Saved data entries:
══════════════════════════════
(** [c] started in a graph of [P] ends, when it returns, with a value and
    a graph of [Q]. *)
Definition hoare {A} (P : Graph -> Prop) (c : M A)
    (Q : A -> Graph -> Prop) : Prop :=
  forall g a g', P g -> c g = Some (a, g') -> Q a g'.

(** First character of a name. *)
Definition initial (s : string) : option Ascii.ascii :=
  match s with
  | EmptyString => None
  | String c _ => Some c
  end.

Definition not_p (s : string) : Prop := initial s <> Some "p"%char.

(** ** Vocabulary of the further properties *)

(** Two pixel arrays of the same shape whose values are related one by
    one. *)
Definition pointwise (R : Q -> Q -> Prop) (a b : Pixels) : Prop :=
  Forall2 (Forall2 (Forall2 R)) a b.

(** A tensor of [h] rows of [w] pixels of [c] channels. *)
Definition has_shape (h w c : nat) (t : Tensor) : Prop :=
  has_spatial h w t /\ has_channels c t.

(** A record as the dataset gives it: a uint8 image of three channels and
    a uint8 mask of one channel with the labels 1, 2, 3, both [h] by [w]. *)
Definition pet_record (h w : nat) (data : Data) : Prop :=
  has_shape h w 3 (image data) /\
  has_shape h w 1 (segmentation_mask data) /\
  all_values (fun v => (0 <= v <= 255)%Q) (image data) /\
  all_values (fun v => (1 <= v <= 3)%Q) (segmentation_mask data).

(** The values of a uint8 tensor: whole numbers from 0 to 255.  On them
    the arithmetic of float32 is exact. *)
Definition uint8_values (t : Tensor) : Prop :=
  all_values (fun v => exists k : Z, (v == inject_Z k)%Q /\ (0 <= k <= 255)%Z)
    t.

(** A record of one colour and one label, already of the target size. *)
Definition plain_record : Data :=
  mkData (mkTensor uint8 (repeat (repeat (rgb 10 20 30) 128) 128))
         (mkTensor uint8 (repeat (repeat (px1 2) 128) 128)).

(** The column a pixel of column [x] comes from, in a row of [w] pixels:
    [x] itself, or its mirror image. *)
Definition mirror (w x : nat) : nat := w - 1 - x.

(** [f] keeps the order of the numbers. *)
Definition monotone (f : Q -> Q) : Prop :=
  forall x y, (x < y)%Q <-> (f x < f y)%Q.

(** [f] applied to every value of a batch. *)
Definition map_batch (f : Q -> Q) (p : Batch) : Batch :=
  map (map_values f) p.

(** What training must not touch of a layer: its name, its operation and
    its flag. *)
Definition signature (l : Layer) : string * LayerOp * bool :=
  (layer_name l, op l, trainable l).

(** What [compile] records in [train_evaluate]. *)
Definition adam_compiled : Compiled :=
  mkCompiled "adam" "SparseCategoricalCrossentropy" ["accuracy"].

(** [OUTPUT_DIR = f"gs://{BUCKET}/pets/models/{TIMESTAMP}"]. *)
Definition OUTPUT_DIR (BUCKET TIMESTAMP : string) : string :=
  "gs://" +:+ BUCKET +:+ "/pets/models/" +:+ TIMESTAMP.

(** The number of epochs of the training job, [EPOCHS = 50]. *)
Definition JOB_EPOCHS : nat := 50.

Section Job.

Variable init : string -> list Q.
Variable update : nat -> Model -> Layer -> list Q.

(** The container of the custom job runs [train.py] with the arguments
    [--output_dir={OUTPUT_DIR}] and [--epochs={EPOCHS}]: [train_evaluate]
    with these two parameters and the defaults of the others. *)
Definition custom_job (BUCKET TIMESTAMP : string) (w : Train.World)
  : option Train.World :=
  Train.train_evaluate init update 64 "oxford_iiit_pet"
    "gs://asl-public/data/tensorflow_datasets" (128, 128, 3) 3 JOB_EPOCHS
    (Some (OUTPUT_DIR BUCKET TIMESTAMP)) w.

End Job.

Definition is_trainable (l : Layer) : Prop := trainable l = true.

(** The second invariant of the graph under construction: a node that does
    not bear the name of the encoder holds trainable layers only. *)
Definition decoder_trainable (g : Graph) : Prop :=
  Forall (fun n => node_name n <> "pretrained_mobilenet" ->
                   Forall is_trainable (node_layers n)) (created g).

(** ** [tf.data]: the datasets of [pets_trainer/train.py]

    A finite dataset is the list of its elements in the order of iteration.
    What is random is read from explicit sources: the draws of
    [tf.random.uniform] and the positions that the shuffle buffer picks.
    A dataset whose iteration raises is [None]. *)

Module TrainData.

(** The random sources of one iteration over the training set. *)
Record Rand := mkRand { draw : nat -> Q; pick : nat -> nat }.

(** [dataset.map(f)]: iterating raises when [f] raises on an element. *)
Definition ds_map {A B} (f : A -> option B) (ds : list A) : option (list B) :=
  mapM f ds.

(** [dataset.map(augment)]: element [i] is augmented with draw [i]. *)
Definition map_augment (draw : nat -> Q) (ds : list (Tensor * Tensor)) : list (Tensor * Tensor) :=
  imap (fun i ex => Train.augment (draw i) (fst ex) (snd ex)) ds.

(** [dataset.shuffle(buffer_size)]: the buffer is filled with the first
    elements; every step emits the element at a picked position of the
    buffer and puts the next element of the input, while there is one, in
    its place. *)
Fixpoint shuffle_go {A} (pick : nat -> nat) (k fuel : nat)
    (buffer rest : list A) : list A :=
  match fuel with
  | 0 => []
  | S fuel' =>
      match buffer with
      | [] => []
      | b0 :: _ =>
          let i := pick k mod length buffer in
          let x := nth i buffer b0 in
          match rest with
          | y :: rest' =>
              x :: shuffle_go pick (S k) fuel' (<[i := y]> buffer) rest'
          | [] => x :: shuffle_go pick (S k) fuel' (delete i buffer) []
          end
      end
  end.

Definition shuffle {A} (buffer_size : nat) (pick : nat -> nat) (ds : list A)
  : list A :=
  shuffle_go pick 0 (length ds) (take buffer_size ds) (drop buffer_size ds).

(** Consecutive elements in groups of [batch_size], the last group with
    what is left. *)
Fixpoint chunks_go {A} (fuel batch_size : nat) (ds : list A) : list (list A) :=
  match fuel, ds with
  | S fuel', _ :: _ =>
      take batch_size ds :: chunks_go fuel' batch_size (drop batch_size ds)
  | _, _ => []
  end.

Definition chunks {A} (batch_size : nat) (ds : list A) : list (list A) :=
  chunks_go (length ds) batch_size ds.

(** The shape of a tensor, (height, width, channels), and of an example,
    an image with its mask. *)
Definition tensor_shape (t : Tensor) : nat * nat * nat :=
  (height t, width t, channels t).

Definition example_shape (ex : Tensor * Tensor)
  : (nat * nat * nat) * (nat * nat * nat) :=
  (tensor_shape (fst ex), tensor_shape (snd ex)).

(** The examples of a batch are stacked into one tensor per component:
    examples of different shapes cannot be batched. *)
Definition stack (b : list (Tensor * Tensor))
  : option (list (Tensor * Tensor)) :=
  match b with
  | [] => Some []
  | x :: rest =>
      if forallb (fun y => bool_decide (example_shape y = example_shape x))
           rest
      then Some b else None
  end.

(** [dataset.batch(batch_size)]: consecutive elements in groups of
    [batch_size], the last group with what is left; iterating raises at a
    group whose elements differ in shape. *)
Definition batch (batch_size : nat) (ds : list (Tensor * Tensor))
  : option (list (list (Tensor * Tensor))) :=
  mapM stack (chunks batch_size ds).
══════════════════════════════
• WHAT THE TASK ASKS
Could you retype exactly the lines above, starting at the line that contains "A -> option" and ending at the line that contains "Definition map_augment (draw", and nothing more?

• FINISHED EXERCISE
Definition ds_map {A B} (f : A -> option B) (ds : list A) : option (list B) :=
  mapM f ds.

(** [dataset.map(augment)]: element [i] is augmented with draw [i]. *)
Definition map_augment (draw : nat -> Q) (ds : list (Tensor * Tensor)) : list (Tensor * Tensor) :=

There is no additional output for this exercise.